- TRY IT:
Going through the entries, how many lines include the string "world"? Answer only with the number.

- INFORMATION PROVIDED:
Definition exec_step (this : Runner) (e : exec) (ev : event) : exec :=
  match ev with
  | Stdout data =>
      mkExec (e_stdout e ++ data) (e_stderr e) (e_sessionId e) (e_timer e) (e_kills e)
             (e_promise e)
  | Stderr data =>
      mkExec (e_stdout e) (e_stderr e ++ data) (e_sessionId e) (e_timer e) (e_kills e)
             (e_promise e)
  | Timeout =>
      if e_timer e then
        mkExec (e_stdout e) (e_stderr e) (e_sessionId e) false (S (e_kills e))
               (settle (e_promise e)
                  (inl ("Claude Code CLI timed out after " ++ JS.show_Z (timeoutMs this)
                        ++ "ms")))
      else e
  | Close code =>
      mkExec (e_stdout e) (e_stderr e) (e_sessionId e) false (e_kills e)
             (settle (e_promise e)
                (if nonzero code
                 then inl ("Claude Code CLI exited with code " ++ JS.show_code code ++ ": "
                           ++ e_stderr e)
                 else inr (e_stdout e, "")))
  | Error message =>
      mkExec (e_stdout e) (e_stderr e) (e_sessionId e) false (e_kills e)
             (settle (e_promise e) (inl ("Failed to spawn Claude Code CLI: " ++ message)))
  end.

(** [execute]: the promise resolves with the standard output. *)
Definition execute (this : Runner) (events : list event) : exec :=
  fold_left (exec_step this) events exec_init.

(** [parseResponse]: the error thrown, or the response. *)
Definition parseResponse (output : string) : string + json :=
  match JSON_parse (JS.trim output) with
  | None => inl ("Failed to parse Claude Code CLI response: " ++ output)
  | Some response =>
      if is_null response then inl "Cannot read properties of null (reading 'is_error')"
      else if Json.truthy (field response "is_error")
      then inl ("Claude Code CLI returned error: " ++ required response "result")
      else inr response
  end.

Definition run (world : World) (this : Runner) (prompt : string)
  (options : option RunOptions) : Run :=
  let args := run_args this prompt options in
  mkRun [args]
    (match e_promise (execute this (world 0%nat args)) with
     | None => None
     | Some (inl message) => Some (inl message)
     | Some (inr (stdout, _)) =>
         match parseResponse stdout with
         | inl message => Some (inl message)
         | inr response =>
             Some (inr (mkRunResult (required response "result")
                                    (required response "session_id")))
         end
     end).

(** *** [executeStream] *)

(** [for (const block of json.message.content)]: a block that is [null]
    throws, which ends the loop with the text appended so far.
    [streaming] tells the ['data'] handler, which calls [onText], from the
    flush at ['close'], which does not. *)
Fixpoint blocks (streaming : bool) (s : stream) (content : list json) : stream :=
  match content with
  | [] => s
  | block :: rest =>
      if is_null block then s
      else if field_is block "type" "text" then
        match str_field block "text" with
        | Some text =>
            let s := set_fullText s (fullText s ++ text) in
            blocks streaming
              (if streaming then call_back s (onText text (fullText s)) else s) rest
        | None => blocks streaming s rest
        end
      else blocks streaming s rest
  end.

(** [json.message?.content] *)
Definition message_content (json : json) : option Json.json :=
  match field json "message" with
  | Some m => field m "content"
  | None => None
  end.

(** [json.type === 'assistant' && json.message?.content] *)
Definition is_assistant (json : json) : bool :=
  field_is json "type" "assistant" && Json.truthy (message_content json).

Definition assistant (streaming : bool) (s : stream) (json : json) : stream :=
  match message_content json with
  | Some (JArr content) => blocks streaming s content
  | _ => s
  end.

(** [if (json.result) fullText = mergeTexts(fullText, json.result)] *)
Definition merge_result (s : stream) (json : json) : stream :=
  match text_field json "result" with
  | Some r => set_fullText s (mergeTexts (fullText s) r)
  | None => s
  end.

(** One line in the ['data'] handler: the state, and whether the handler
    returned (the [return] after [reject] in the [is_error] branch). *)
Definition on_line (s : stream) (line : string) : stream * bool :=
  if negb (JS.truthy (JS.trim line)) then (s, false)
  else
    match JSON_parse line with
    | Some json =>
        let s := log_decoded s json in
        if is_null json then (s, false)
        else if is_assistant json then (assistant true s json, false)
        else if field_is json "type" "result" then
          let s := set_sessionId s (required json "session_id") in
          if Json.truthy (field json "is_error") then
            let message := required json "result" in
            (reject (call_back s (onError message)) message, true)
          else (merge_result s json, false)
        else (s, false)
    | None => (s, false)
    end.

Fixpoint on_lines (s : stream) (lines : list string) : stream :=
  match lines with
  | [] => s
  | line :: rest =>
      let '(s, returned) := on_line s line in
      if returned then s else on_lines s rest
  end.

Definition on_data (s : stream) (data : string) : stream :=
  let '(lines, s) := take_lines s data in
  on_lines s lines.

Definition flush (s : stream) : stream :=
  if JS.truthy (JS.trim (buffer s)) then
    match JSON_parse (buffer s) with
    | Some json =>
        let s := log_decoded s json in
        if is_null json then s
        else if is_assistant json then assistant false s json
        else if field_is json "type" "result" then
          merge_result (set_sessionId s (required json "session_id")) json
        else s
    | None => s
    end
  else s.

Definition on_close (s : stream) (code : option Z) : stream :=
  let s := flush (clear_timer s) in
  if nonzero code then
    let message := "Claude Code CLI exited with code " ++ JS.show_code code in
    reject (call_back s (onError message)) message
  else
    let r := mkRunResult (fullText s) (s_sessionId s) in
    resolve (call_back s (onComplete r)) r.

Definition on_timeout (this : Runner) (s : stream) : stream :=
  let message := "Claude Code CLI timed out after " ++ JS.show_Z (timeoutMs this) ++ "ms" in
  reject (call_back (kill_proc s) (onError message)) message.

Definition on_error (s : stream) (m : string) : stream :=
  let message := "Failed to spawn Claude Code CLI: " ++ m in
  reject (call_back (clear_timer s) (onError message)) message.

Definition stream_step (this : Runner) (s : stream) (ev : event) : stream :=
  match ev with
  | Stdout data => on_data s data
  | Stderr _ => s
  | Timeout =>
      if timer s
      then on_timeout this
             (mkStream (fullText s) (s_sessionId s) (buffer s) false (kills s) (calls s)
                       (promise s) (decoded s))
      else s
  | Close code => on_close s code
  | Error m => on_error s m
  end.

Definition executeStream (this : Runner) (events : list event) : stream :=
  fold_left (stream_step this) events stream_init.

End Runner.

End Claude.

(** ** gemini-cli.ts *)

Module Gemini.

Section Runner.
Context `{Platform}.

Definition buildBaseArgs (this : Runner) (options : option RunOptions) : list string :=
  let args := [] in
  let skip := nullish (opt opt_skipPermissions options) (skipPermissions this) in
  let args := if skip then push args ["--yolo"] else args in
  let args :=
    match given (model this) with
    | Some m => push args ["--model"; m]
    | None => args
    end in
  match given (opt opt_sessionId options) with
  | Some sid => push args ["--resume"; sid]
  | None => args
  end.

(** [[...this.buildBaseArgs(options), '--prompt', fullPrompt,
    '--output-format', 'json']] *)
Definition run_args (this : Runner) (prompt : string) (options : option RunOptions)
  : list string :=
  push (buildBaseArgs this options) ["--prompt"; prompt; "--output-format"; "json"].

- ANSWER TO THIS EXERCISE:
2